Mères, pères, enfants de vies passées innombrables
On rapporte que le grand maître indien Atisha, jusqu’à la fin de sa vie en 1054, caressait affectueusement les animaux qu’il rencontrait. Il les interpellait tendrement : « Ma vieille mère d’une vie ancienne, mais qu’as-tu fait pour renaître dans cet état ? » Et il leur murmurait des prières à l’oreille, pour qu’ils bénéficient à l’avenir d’une incarnation humaine leur permettant de devenir des bouddhas. Dans la perspective des transmigrations de vie en vie, le comportement d’Atisha créait les causes d’une transmission authentique dont le fruit serait certes différé en d’autres lieux et d’autres temps, sous d’autres formes de vie. Mais ici l’aspect linéaire ou séquentiel importe moins que l’enjeu même de ce qui est transmis. Car il s’agit de déposer des graines d’amour et de sagesse dans le courant de conscience d’êtres sensibles qui, dans un corps d’animal, ont en partage la nature de Bouddha, de sorte que, le moment venu, ils trouveront le chemin vers l’Éveil.
La pensée bouddhiste
La pensée bouddhiste admet qu’un être humain peut renaître en tant qu’animal et inversement.

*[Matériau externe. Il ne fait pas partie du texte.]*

(* ===== verification/PlayerSession.v ===== *)
(** * The player session

    [src/hooks/usePlayer.ts]: loading the local save, painting it, reconciling it with
    the cloud after the first paint, creating a character, and saving.

    Each [await] ends a step: what the function does next is a [Task] that an event
    resumes, in any order the events choose.  Reconciliations are promises, numbered in
    the order they are started; [EvSettle] settles one with what the cloud answered.  A
    storage call takes effect when it is made, or fails; what follows it is a task of its
    own, so that a save calls the cloud only when it is resumed.  React state is the value
    last set, and [EvRender] runs the effects whose dependencies changed. *)
From stdpp Require Import base decidable strings list gmap.
From Stdlib Require Import ZArith QArith Lia.
From S2P Require Import Prelude JsNumber Archetype Player Json CloudSync Storage.
Local Open Scope Z_scope.

Definition ARCHETYPE_CLOUD_RETRIES : nat := 2.

(** A player object: its identity, which React compares, and its value. *)
Record PlayerObj := mkPlayerObj { po_id : nat; po_player : Player }.

(** What a deferred commit does when it fires. *)
Inductive Commit :=
  | CommitArchetype (generation : Z)
  | CommitLoaded (generation : Z)
  | CommitCreated.

(** The one deferred commit that is armed, and whether its zero timeout is. *)
Record PendingCommit := mkPendingCommit { pc_commit : Commit; pc_timer : bool }.

Record PlayerHook := mkHook {
  h_player : option PlayerObj;
  h_needsArchetypeSelection : bool;
  h_repaintToken : Z;
  h_playerRef : option PlayerObj;
  h_pendingCommit : option PendingCommit;
  h_initGeneration : Z;
  h_cloudCheck : option nat;
  h_provisional : bool;
  h_reconciledGeneration : Z;
  h_needsArchetypeRef : bool;
  h_effectDeps : option (option nat * bool)
}.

Les histoires de réincarnation abondent en Asie où un proche décédé renaît comme le chien de la maisonnée ou comme le poisson que la mère de famille s’apprête à faire cuire. Dans les chapelles du Potala au Tibet, on tolérait les souris qui venaient grignoter les offrandes des fidèles, parce qu’on considérait qu’elles étaient d’anciens moines ayant fauté, revenant sous forme de rongeurs. Dans le soutra du Mahayana appelé Le Filet de Brahma, le Bouddha enseigne que renaître d’une existence à l’autre est la loi permanente et immuable. Il en résulte que les êtres sensibles du règne animal ont été nos mères, nos pères, nos enfants ou nos proches parents des vies passées, dans un nombre de vies infinies. Le Bouddha a lui-même, dans ses existences antérieures, pris un corps d’éléphant ou de cerf, ou bien il a offert sa vie pour sauver des animaux, une colombe menacée par un faucon par exemple ou les petits d’une tigresse affamée s’apprêtant à les dévorer. Dans les récits de ses renaissances qu’on appelle les Jataka, humains et animaux se comportent en membres d’une seule et grande famille. Car tous, mammifères, insectes et invertébrés, possèdent la nature de Bouddha et dans le soutra du Lotus, la fille du roi Dragon qui atteint l’Eveil, donne la preuve qu’on peut obtenir la bouddhéité en tant que femme et en tant qu’animal. C’est sur la base de cette réalisation que s’est éveillé le Bouddha Shakyamuni, et telle est la transmission singulière d’amour transgénérationnel des êtres-mères, propre à l’enseignement bouddhiste. Comme il s’agit d’une vérité expérientielle et non spéculative, je vous propose de l’approfondir dans une lecture contemplative décrivant la première veille de la nuit de l’Illumination du Bouddha. Voici donc la première partie d’une des médit-actions Be the Love dont j’ai créé le protocole pour ouvrir nos cœurs et nos consciences à la réalité vécue de l’Éveil.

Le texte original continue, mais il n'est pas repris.